◆ ASSIGNMENT ◆
Which of the lines below include the word "gset"? Pull each one out.

··· DATA EXCERPTS

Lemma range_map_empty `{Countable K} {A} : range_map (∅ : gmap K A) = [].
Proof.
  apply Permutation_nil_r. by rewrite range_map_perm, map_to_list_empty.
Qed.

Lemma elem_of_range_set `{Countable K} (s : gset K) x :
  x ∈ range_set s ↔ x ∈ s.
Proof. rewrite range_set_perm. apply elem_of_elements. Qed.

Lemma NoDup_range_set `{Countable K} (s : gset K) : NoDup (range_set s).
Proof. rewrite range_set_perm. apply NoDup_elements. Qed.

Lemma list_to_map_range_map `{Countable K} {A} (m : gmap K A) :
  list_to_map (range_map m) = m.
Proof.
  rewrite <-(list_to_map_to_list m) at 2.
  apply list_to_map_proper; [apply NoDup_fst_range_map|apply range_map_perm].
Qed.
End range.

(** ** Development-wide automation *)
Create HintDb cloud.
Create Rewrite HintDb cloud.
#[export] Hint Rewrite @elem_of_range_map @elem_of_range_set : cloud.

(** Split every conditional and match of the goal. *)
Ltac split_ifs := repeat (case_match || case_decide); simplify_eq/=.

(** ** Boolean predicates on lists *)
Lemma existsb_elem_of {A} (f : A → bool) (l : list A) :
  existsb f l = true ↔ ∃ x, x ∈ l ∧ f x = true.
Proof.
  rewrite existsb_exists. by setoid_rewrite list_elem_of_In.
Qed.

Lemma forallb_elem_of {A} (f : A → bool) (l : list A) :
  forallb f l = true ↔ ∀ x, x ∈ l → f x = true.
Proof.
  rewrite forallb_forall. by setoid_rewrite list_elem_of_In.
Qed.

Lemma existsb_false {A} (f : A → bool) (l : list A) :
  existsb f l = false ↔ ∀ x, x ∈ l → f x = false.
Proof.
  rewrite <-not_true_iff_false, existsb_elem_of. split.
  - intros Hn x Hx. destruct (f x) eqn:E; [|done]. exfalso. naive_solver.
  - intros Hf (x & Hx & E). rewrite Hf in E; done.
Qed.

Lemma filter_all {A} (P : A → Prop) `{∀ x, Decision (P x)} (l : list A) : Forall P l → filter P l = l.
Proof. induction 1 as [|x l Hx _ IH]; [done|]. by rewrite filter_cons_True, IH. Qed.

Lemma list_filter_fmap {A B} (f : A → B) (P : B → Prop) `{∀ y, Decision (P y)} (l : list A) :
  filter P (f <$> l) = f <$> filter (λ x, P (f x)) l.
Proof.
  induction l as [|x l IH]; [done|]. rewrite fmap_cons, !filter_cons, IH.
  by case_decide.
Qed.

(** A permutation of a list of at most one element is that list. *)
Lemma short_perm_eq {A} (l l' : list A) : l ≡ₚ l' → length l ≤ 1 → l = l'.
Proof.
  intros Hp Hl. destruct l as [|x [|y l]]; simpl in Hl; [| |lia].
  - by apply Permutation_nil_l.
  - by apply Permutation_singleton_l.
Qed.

······

◆ OUTPUT OF THE TASK ◆
Lemma elem_of_range_set `{Countable K} (s : gset K) x :
Lemma NoDup_range_set `{Countable K} (s : gset K) : NoDup (range_set s).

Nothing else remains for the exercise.